> **Exercise details**
From the entries below, return exactly the lines beginning at the one that contains "match nth_error l n with" and ending at the one that contains "match gateway_name with", both of them included, and only those lines.

(Items listed in a dataset)
────────────────

(** * Transactional inventory and sales ledger of [pharmacy.py]

    A shallow embedding of the ledger core of the pharmacy application:
    the catalog operations [add_product], [update_product] and
    [delete_product], the stock adjustment [adjust_stock], the invoice
    sequencer [generate_invoice], and the sale path [record_sale] /
    [undo_sale], with the properties of the ledger proved about them.

    Modelling choices.
    - The three tables [products], [sales] and [stock_adjustments] are lists
      of rows in insertion order; an UPDATE or DELETE with a WHERE clause
      acts on every matching row, a SELECT ... fetchone() returns the first.
      Each table carries the counter of its AUTOINCREMENT key.
    - INTEGER columns and Python ints are [Z]: quantities are taken to stay
      within SQLite's 64-bit range.  REAL columns and Python floats are
      IEEE-754 binary64 values ([spec_float] at precision 53); SQLite stores a
      NaN as NULL, which a NOT NULL column refuses.
    - Strings are sequences of code points below 256.
    - A connection carries the last committed database and the working copy
      seen by its cursors.  A write changes the working copy; [commit] and
      [rollback] align the two; [with conn:] commits on normal exit and rolls
      back on an exception, as the sqlite3 module does.
    - Exceptions are values of [error], one constructor per raise site; a
      raise keeps the connection as the statements before it left it.
    - [date.today()] is an argument of [generate_invoice].
    - The timestamp columns (created_at, sold_at, adjusted_at) are left out:
      no operation of the ledger reads them.

    Beside the ledger the file embeds the functions on the tables
    [categories] and [users], [init_db] with its sample data, and the
    "Add to Cart" handler of [sales_page].
    - These functions run on a [Session], a connection to the whole file:
      the ledger with the two further tables.  A statement that a UNIQUE
      constraint refuses raises and writes nothing.
    - bcrypt is not interpreted: the hash that [hash_password] returned is an
      argument of the functions that store one.
    - [prod_map], the dict of the sales page, is a function from names to
      entries; how the page fills it from a DataFrame is not modelled.

    The operations are modelled on one connection.  Where a second session
    matters, its call is run whole on a connection of its own, at a point
    where the first connection has no write pending ([meanwhile]). *)

From Stdlib Require Import ZArith List String Ascii Bool Lia.
From Stdlib Require Import SpecFloat DecimalString.
From Stdlib Require Import Permutation.
Import ListNotations.
Open Scope Z_scope.

(** ** Python floats *)

Module PyFloat.

Definition prec : Z := 53.
Definition emax : Z := 1024.

Definition float := spec_float.

Definition zero : float := S754_zero false.

Definition fadd : float -> float -> float := SFadd prec emax.
Definition fsub : float -> float -> float := SFsub prec emax.
Definition fmul : float -> float -> float := SFmul prec emax.
Definition fltb : float -> float -> bool := SFltb.

Definition is_nan (x : float) : bool :=
  match x with S754_nan => true | _ => false end.

(** Conversion of a Python int in a mixed int/float operation: the nearest
    double, ties to even; an int beyond the range raises OverflowError
    ([None] here). *)
Definition float_of_int (n : Z) : option float :=
  match binary_normalize prec emax n 0 false with
  | S754_infinity _ => None
  | f => Some f
  end.

(** The double nearest to [n / d], with sign [s]; the value of a decimal
    literal such as 5.995 is [of_ratio false 5995 1000]. *)
Definition of_ratio (s : bool) (n : Z) (d : positive) : float :=
  match n with
  | Zpos p => SFdiv prec emax (S754_finite s p 0) (S754_finite false d 0)
  | _ => S754_zero s
  end.

Definition round_half_even (num : Z) (den : positive) : Z :=
  let (q, r) := Z.div_eucl num (Zpos den) in
  match Z.compare (2 * r) (Zpos den) with
  | Lt => q
  | Gt => q + 1
  | Eq => if Z.even q then q else q + 1
  end.

(** [|x| * 100] for [x = m * 2^e], rounded to an integer, ties to even. *)
Definition hundredths (m : positive) (e : Z) : Z :=
  match e with
  | Zneg k => round_half_even (Zpos m * 100) (Pos.pow 2 k)
  | _ => Zpos m * 100 * 2 ^ e
  end.

(** [round(x, 2)]: the exact binary value is rounded to two decimal places,
    ties to even, and the decimal result is converted back to the nearest
    double; infinities and NaN round to themselves and the sign of a value
    that rounds to zero is kept. *)
Definition round2 (x : float) : float :=
  match x with
  | S754_finite s m e => of_ratio s (hundredths m e) 100
  | _ => x
  end.

(** [sum(totals)] over floats: the accumulator starts at the int 0 and the
    items are added from left to right.  This is the sum of CPython up to
    3.11; later versions carry a compensation term, which is zero as long as
    the additions are exact. *)
Definition py_sum (l : list float) : float := fold_left fadd l zero.

End PyFloat.
Import PyFloat.

(** ** Python strings and SQL text *)

Module PyStr.

Open Scope string_scope.

(** [str.isspace] on the code points below 256. *)
Definition is_space (c : ascii) : bool :=
  let n := N_of_ascii c in
  (((9 <=? n) && (n <=? 13)) || ((28 <=? n) && (n <=? 32))
   || (n =? 133) || (n =? 160))%N.

Fixpoint lstrip (s : string) : string :=
  match s with
  | EmptyString => EmptyString
  | String c s' => if is_space c then lstrip s' else s
  end.

Fixpoint rstrip (s : string) : string :=
  match s with
  | EmptyString => EmptyString
  | String c s' =>
      match rstrip s' with
      | EmptyString => if is_space c then EmptyString else String c EmptyString
      | r => String c r
      end
  end.

Definition strip (s : string) : string := rstrip (lstrip s).

(** [s or None] for a string [s]. *)
Definition or_none (s : string) : option string :=
  match s with EmptyString => None | _ => Some s end.

(** [str(n)] for an int. *)
Definition str_int (n : Z) : string := NilZero.string_of_int (Z.to_int n).

Fixpoint zeros (n : nat) : string :=
  match n with O => EmptyString | S n' => String "0" (zeros n') end.

(** Zero padding on the left up to [width] characters. *)
Definition zfill (width : nat) (s : string) : string :=
  zeros (width - String.length s)%nat ++ s.

(** The format specifications [{n:03d}] and [%y], [%m], [%d]. *)
Definition format_03d (n : Z) : string :=
  if (n <? 0)%Z then "-" ++ zfill 2 (str_int (Z.abs n)) else zfill 3 (str_int n).

Definition format_02d (n : Z) : string := zfill 2 (str_int n).

(** ASCII case folding, as SQLite's LIKE applies it. *)
Definition upper (c : ascii) : ascii :=
  let n := N_of_ascii c in
  if ((97 <=? n) && (n <=? 122))%N then ascii_of_N (n - 32) else c.

Definition eqb_nocase (c d : ascii) : bool := Ascii.eqb (upper c) (upper d).

(** [s LIKE p] with SQLite's defaults: [%] matches any run of characters,
    [_] any one character, any other character matches itself up to ASCII
    case; there is no escape character. *)
Fixpoint like (p : string) : string -> bool :=
  match p with
  | EmptyString => fun s => match s with EmptyString => true | _ => false end
  | String c p' =>
      if Ascii.eqb c "%" then
        fix any (s : string) : bool :=
          like p' s || match s with
                       | EmptyString => false
                       | String _ s' => any s'
                       end
      else if Ascii.eqb c "_" then
        fun s => match s with
                 | EmptyString => false
                 | String _ s' => like p' s'
                 end
      else
        fun s => match s with
                 | EmptyString => false
                 | String d s' => eqb_nocase c d && like p' s'
                 end
  end.

(** [s] starts with [p], up to ASCII case. *)
Fixpoint prefix_nocase (p s : string) : bool :=
  match p, s with
  | EmptyString, _ => true
  | String c p', String d s' => eqb_nocase c d && prefix_nocase p' s'
  | String _ _, EmptyString => false
  end.

End PyStr.
Import PyStr.

(** ** Tables *)

Record Product := {
  p_id : Z;
  p_name : string;
  p_category_id : option Z;
  p_quantity : Z;
  p_price : float;
  p_cost : float;
  p_reorder_level : Z;
  p_supplier : option string;
  p_expiry_date : option string
}.

Record Sale := {
  s_id : Z;
  s_invoice : string;
  s_product_id : Z;
  s_qty : Z;
  s_unit_price : float;
  s_unit_cost : float;
  s_discount : float;
  s_total : float;
  s_sold_by : option Z
}.

Record Adjustment := {
  a_id : Z;
  a_product_id : Z;
  a_adjustment_qty : Z;
  a_reason : string;
  a_adjusted_by : option Z
}.

(** The database: the three tables and, for each, the AUTOINCREMENT counter
    that sqlite_sequence keeps. *)
Record DB := {
  products : list Product;
  sales : list Sale;
  stock_adjustments : list Adjustment;
  seq_products : Z;
  seq_sales : Z;
  seq_stock_adjustments : Z
}.

Record Conn := {
  committed : DB;
  working : DB
}.

(** One line item of a cart, the dict that [record_sale] reads. *)
Record Item := {
  i_product_id : Z;
  i_product_name : option string;
  i_qty : Z;
  i_unit_price : float;
  i_unit_cost : float;
  i_discount : float
}.

(** ** Exceptions *)

Inductive error : Type :=
| EmptyProductName                 (* "Product name cannot be empty" *)
| NegativeField                    (* "Price, cost, quantity, and reorder
                                      level must be non-negative" *)
| DatabaseErrorDuringAdd           (* "Database error during product add: ..." *)
| IntegrityError                   (* sqlite3.IntegrityError: NOT NULL refused *)
| OverflowError                    (* "int too large to convert to float" *)
| ProductWithIdNotFound (product_id : Z)  (* "Product with ID ... not found." *)
| SalesHistoryExists               (* "Cannot delete product with associated
                                      sales history." *)
| ProductIdNotFound                (* "Product ID not found." *)
| ZeroAdjustment                   (* "Adjustment quantity cannot be zero" *)
| ReasonRequired                   (* "Reason for adjustment is required" *)
| ProductNotFound                  (* "Product not found" *)
| BelowZero (current_qty adj_qty : Z)   (* "Cannot adjust stock below zero ..." *)
| EmptySale                        (* "Cannot record an empty sale." *)
| QuantityNotPositive (name : string)     (* "Quantity must be positive for ..." *)
| NegativeTotal (name : string)    (* "Total sale amount cannot be negative
                                      for ..." *)
| SaleProductNotFound (product_id : Z)    (* "Product ID ... not found" *)
| OnlyAvailable (avail : Z) (name : string)  (* "Only ... units available for ..." *)
| NoSalesFound (invoice : string)  (* "No sales found for invoice ..." *)
| SaleDeletionFailed (invoice : string). (* "Sale deletion failed for ..." *)

(** The kinds of failure of the ledger's contracts.  The source raises
    ValueError at every site; the kind is read off the raise site. *)
Inductive error_kind : Type :=
| InvalidArgument | NotFound | InsufficientStock | Conflict | StorageFailure.

Definition kind_of (e : error) : error_kind :=
  match e with
  | EmptyProductName | NegativeField | ZeroAdjustment | ReasonRequired
  | EmptySale | QuantityNotPositive _ | NegativeTotal _ | OverflowError =>
      InvalidArgument
  | ProductWithIdNotFound _ | ProductIdNotFound | ProductNotFound
  | SaleProductNotFound _ | NoSalesFound _ => NotFound
  | BelowZero _ _ | OnlyAvailable _ _ => InsufficientStock
  | SalesHistoryExists => Conflict
  | DatabaseErrorDuringAdd | IntegrityError | SaleDeletionFailed _ => StorageFailure
  end.

(** ** Computations on a connection *)

Inductive result (A : Type) : Type :=
| Ok (a : A)
| Raise (e : error).
Arguments Ok {A} a.
Arguments Raise {A} e.

(** A Python function taking [conn]: it may change the connection's state and
    either returns or raises; the state survives a raise. *)
Definition Py (A : Type) : Type := Conn -> Conn * result A.

Definition ret {A} (a : A) : Py A := fun c => (c, Ok a).

Definition raise {A} (e : error) : Py A := fun c => (c, Raise e).

Definition bind {A B} (m : Py A) (k : A -> Py B) : Py B :=
  fun c => match m c with
           | (c', Ok a) => k a c'
           | (c', Raise e) => (c', Raise e)
           end.

Notation "'let*' x ':=' m 'in' k" := (bind m (fun x => k))
  (at level 10, x name, m at level 100, k at level 200).
Notation "m ';;' k" := (bind m (fun _ => k))
  (at level 100, k at level 200, right associativity).

(** A SELECT reads the working copy; an INSERT, UPDATE or DELETE changes it. *)
Definition query {A} (q : DB -> A) : Py A := fun c => (c, Ok (q (working c))).

Definition execute (f : DB -> DB) : Py unit :=
  fun c => ({| committed := committed c; working := f (working c) |}, Ok tt).

Definition commit : Py unit :=
  fun c => ({| committed := working c; working := working c |}, Ok tt).
(** C6, as the code has it. The change field of the row read off a
    flattened text is the first match in it of: an optional minus sign,
    one to three digits, an optional dot or comma followed by digits,
    optional white space, and a percent sign; the text has one first
    match at most. The field is the empty string when the text has no
    such match. *)
Theorem change_24h_first_match (text : string) :
  (first_match change_re text (change_24h (row_of_text text))
   /\ forall w, first_match change_re text w ->
                w = change_24h (row_of_text text))
  \/ (change_24h (row_of_text text) = "" /\ no_match change_re text).
Proof.
  unfold row_of_text. simpl.
  destruct (Re.search change_re text) as [g|] eqn:H.
  - left. apply search_first in H. split; [assumption|].
    intros w Hw. now apply (change_first_match_unique text).
  - right. split; [reflexivity | now apply search_none].
Qed.

(** C6 fails as stated: in ["5 %"] no number is immediately followed by a
    percent sign, yet the change field is ["5 %"]; and in ["1234%"] the
    number in front of the percent sign is 1234, yet the change field is
    ["234%"]. *)
Lemma change_24h_not_as_specified :
  change_24h (row_of_text "5 %") = "5 %"
  /\ change_24h_as_specified "5 %" = ""
  /\ no_match change_re_as_specified "5 %"
  /\ change_24h (row_of_text "1234%") = "234%"
  /\ change_24h_as_specified "1234%" = "1234%".
Proof.
  repeat split; try reflexivity.
  apply search_none. reflexivity.
Qed.

(** A match of the volume pattern is never empty, so the scan of
    [re.findall] always moves on by the length of its match. *)
Lemma volume_word_nonempty w : Re.matches volume_re w -> 1 <= String.length w.
Proof.
  unfold volume_re. intros H.
  inversion H as [| |? ? ds w1 Hds _| | | | |]; subst.
  inversion Hds; subst. rewrite str_length_app. lia.
Qed.

(** C7. The tree of ["<tr>BTC/USDT Strong Buy -2.5% 14.3K</tr>"], with or
    without the [html] and [body] elements a parser adds, yields exactly
    one row, with symbol ["BTC/USDT"], change ["-2.5%"] and volume
    ["14.3K"]. *)
Theorem btc_usdt_scenario :
  parse_rows_from_soup btc_row_soup = [btc_row]
  /\ parse_rows_from_soup btc_row_soup_bare = [btc_row]
  /\ symbol btc_row = "BTC/USDT"
  /\ change_24h btc_row = "-2.5%"
  /\ volume_24h btc_row = "14.3K".
Proof. repeat split; vm_compute; reflexivity. Qed.

(** ** The walk towards the root *)

Lemma climb_no_container cls s up :
  Forall not_container (take 4 up) ->
  climb 5 (Some (string_at cls s up)) = ancestor (string_at cls s up) 4.
Proof.
  unfold not_container, ancestor.
  destruct up as [|p1 [|p2 [|p3 [|p4 [|p5 up]]]]]; simpl;
    rewrite ?Forall_cons; unfold Bs4.name; simpl; intros H;
    repeat match goal with
           | H : _ /\ _ |- _ => destruct H as [? H]
           | H : is_container _ = false |- _ => rewrite H; clear H
           end; reflexivity.
Qed.

Lemma climb_none cls s up :
  climb 5 (Some (string_at cls s up)) = None <->
  length up < 5 /\ Forall not_container up.
Proof.
  split.
  - unfold not_container, Bs4.name.
    destruct up as [|p1 [|p2 [|p3 [|p4 [|p5 up]]]]]; simpl;
      repeat match goal with
             | |- context [is_container ?x] =>
                 let E := fresh "E" in destruct (is_container x) eqn:E
             end; simpl; try discriminate; intros _;
      (split; [lia | repeat constructor; assumption]).
  - intros [Hlen Hall]. rewrite climb_no_container.
    + unfold ancestor. simpl. rewrite lookup_ge_None_2; [reflexivity | lia].
    + rewrite take_ge by lia. assumption.
Qed.
Fixpoint at_path (v : value) (path : list key) : option value :=
  match path with
  | [] => Some v
  | K k :: rest =>
      match v with
      | VDict kvs =>
          match dict_get kvs k with
          | Some v' => at_path v' rest
          | None => None
          end
      | _ => None
      end
  | N n :: rest =>
      match v with
      | VList l =>
          match nth_error l n with
          | Some v' => at_path v' rest
          | None => None
          end
      | _ => None
      end
  end.

(** The name [deploy] works with *)
Definition name_used (self : deployer) (gateway_name : option string) : string :=
  match gateway_name with
  | None => "retail-demo-boto3-" ++ unique_suffix self
  | Some name => name
  end.

(** The four Cognito calls for a gateway name and a pool id *)
Definition pool_call (self : deployer) (gateway_name : string) : event :=
  Called "cognito-idp" "create_user_pool"
         (user_pool_kwargs (gateway_name ++ "-user-pool-" ++ unique_suffix self)).

Definition pool_answer (self : deployer) (C : cloud) (gateway_name : string) : result string :=
  cognito_create_user_pool C
    (user_pool_kwargs (gateway_name ++ "-user-pool-" ++ unique_suffix self)).

Definition domain_call (self : deployer) (gateway_name pool : string) : event :=
  Called "cognito-idp" "create_user_pool_domain"
         (domain_kwargs (gateway_name ++ "-domain-" ++ unique_suffix self) pool).

Definition resource_server_call (gateway_name pool : string) : event :=
  Called "cognito-idp" "create_resource_server"
         (resource_server_kwargs pool gateway_name (gateway_name ++ "-resource-server")).

Definition the_client_kwargs (self : deployer) (gateway_name pool : string) : value :=
  client_kwargs pool (gateway_name ++ "-client-" ++ unique_suffix self)
                (gateway_name ++ "/genesis-gateway:invoke").

Definition client_call (self : deployer) (gateway_name pool : string) : event :=
  Called "cognito-idp" "create_user_pool_client" (the_client_kwargs self gateway_name pool).

Definition client_answer (self : deployer) (C : cloud) (gateway_name pool : string)
  : result (string * string) :=
  cognito_create_user_pool_client C (the_client_kwargs self gateway_name pool).

Definition cognito_calls (self : deployer) (gateway_name pool : string) : list event :=
  [pool_call self gateway_name; domain_call self gateway_name pool;
   resource_server_call gateway_name pool; client_call self gateway_name pool].

(** The dict returned for a pool id and a client *)
Definition cognito_of (self : deployer) (gateway_name pool : string)
    (client : string * string) : cognito_config :=
  {| user_pool_id := pool;
     user_pool_name := gateway_name ++ "-user-pool-" ++ unique_suffix self;
     domain_name := gateway_name ++ "-domain-" ++ unique_suffix self;
     client_id := fst client;
     client_secret := snd client;
     discovery_url :=
       "https://cognito-idp." ++ region self ++ ".amazonaws.com/" ++ pool
       ++ "/.well-known/openid-configuration";
     token_endpoint :=
       "https://" ++ (gateway_name ++ "-domain-" ++ unique_suffix self) ++ ".auth."
       ++ region self ++ ".amazoncognito.com/oauth2/token" |}.

Definition extend (st : run) (evs : list event) : run :=
  {| trace := trace st ++ evs; now := now st |}.

(** [create_cognito_user_pool] written out over the answers of Cognito *)
Lemma cognito_unfolded (self : deployer) (C : cloud) (gateway_name : string) (st : run) :
  create_cognito_user_pool self C gateway_name st =
    match pool_answer self C gateway_name with
    | Raise x => Some (Raise x, extend st [pool_call self gateway_name])
    | Ok pool =>
        match client_answer self C gateway_name pool with
        | Raise x => Some (Raise x, extend st (cognito_calls self gateway_name pool))
        | Ok client =>
            Some (Ok (cognito_of self gateway_name pool client),
                  extend st (cognito_calls self gateway_name pool))
        end
    end.
Proof.
  unfold create_cognito_user_pool, wbind, called, swallow, wret,
    pool_answer, client_answer, cognito_calls, pool_call, domain_call,
    resource_server_call, client_call, the_client_kwargs.
  destruct (cognito_create_user_pool C _) as [pool|x]; [|reflexivity].
  unfold emit, extend. cbn [trace now].
  destruct (cognito_create_user_pool_client C _) as [client|x];
    rewrite <- !app_assoc; reflexivity.
Qed.

(** The later steps of [deploy]: their calls and what they return *)
Definition iam_run (self : deployer) (C : cloud) : result string * list call :=
  get_or_create_service_role (unique_suffix self) (iam C) [].

Definition gateway_call (self : deployer) (gateway_name : string)
    (cognito : cognito_config) (role_arn : string) : event :=
  Called "bedrock-agentcore-control" "create_gateway"
         (gateway_kwargs self gateway_name cognito role_arn).

Definition gateway_of (response : string * string * string) : gateway_config :=
  {| gateway_id := fst (fst response);
     gateway_url := snd (fst response);
     gateway_arn := snd response |}.

Definition provider_call (self : deployer) : event :=
  Called "bedrock-agentcore-control" "create_api_key_credential_provider"
         (provider_kwargs self).

Definition target_call (self : deployer) (gateway_id : string) (openapi_spec : value)
    (provider_arn : string) : event :=
  Called "bedrock-agentcore-control" "create_gateway_target"
         (target_kwargs self gateway_id openapi_spec provider_arn).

────────────────

> **Task output**
          match nth_error l n with
          | Some v' => at_path v' rest
          | None => None
          end
      | _ => None
      end
  end.

(** The name [deploy] works with *)
Definition name_used (self : deployer) (gateway_name : option string) : string :=
  match gateway_name with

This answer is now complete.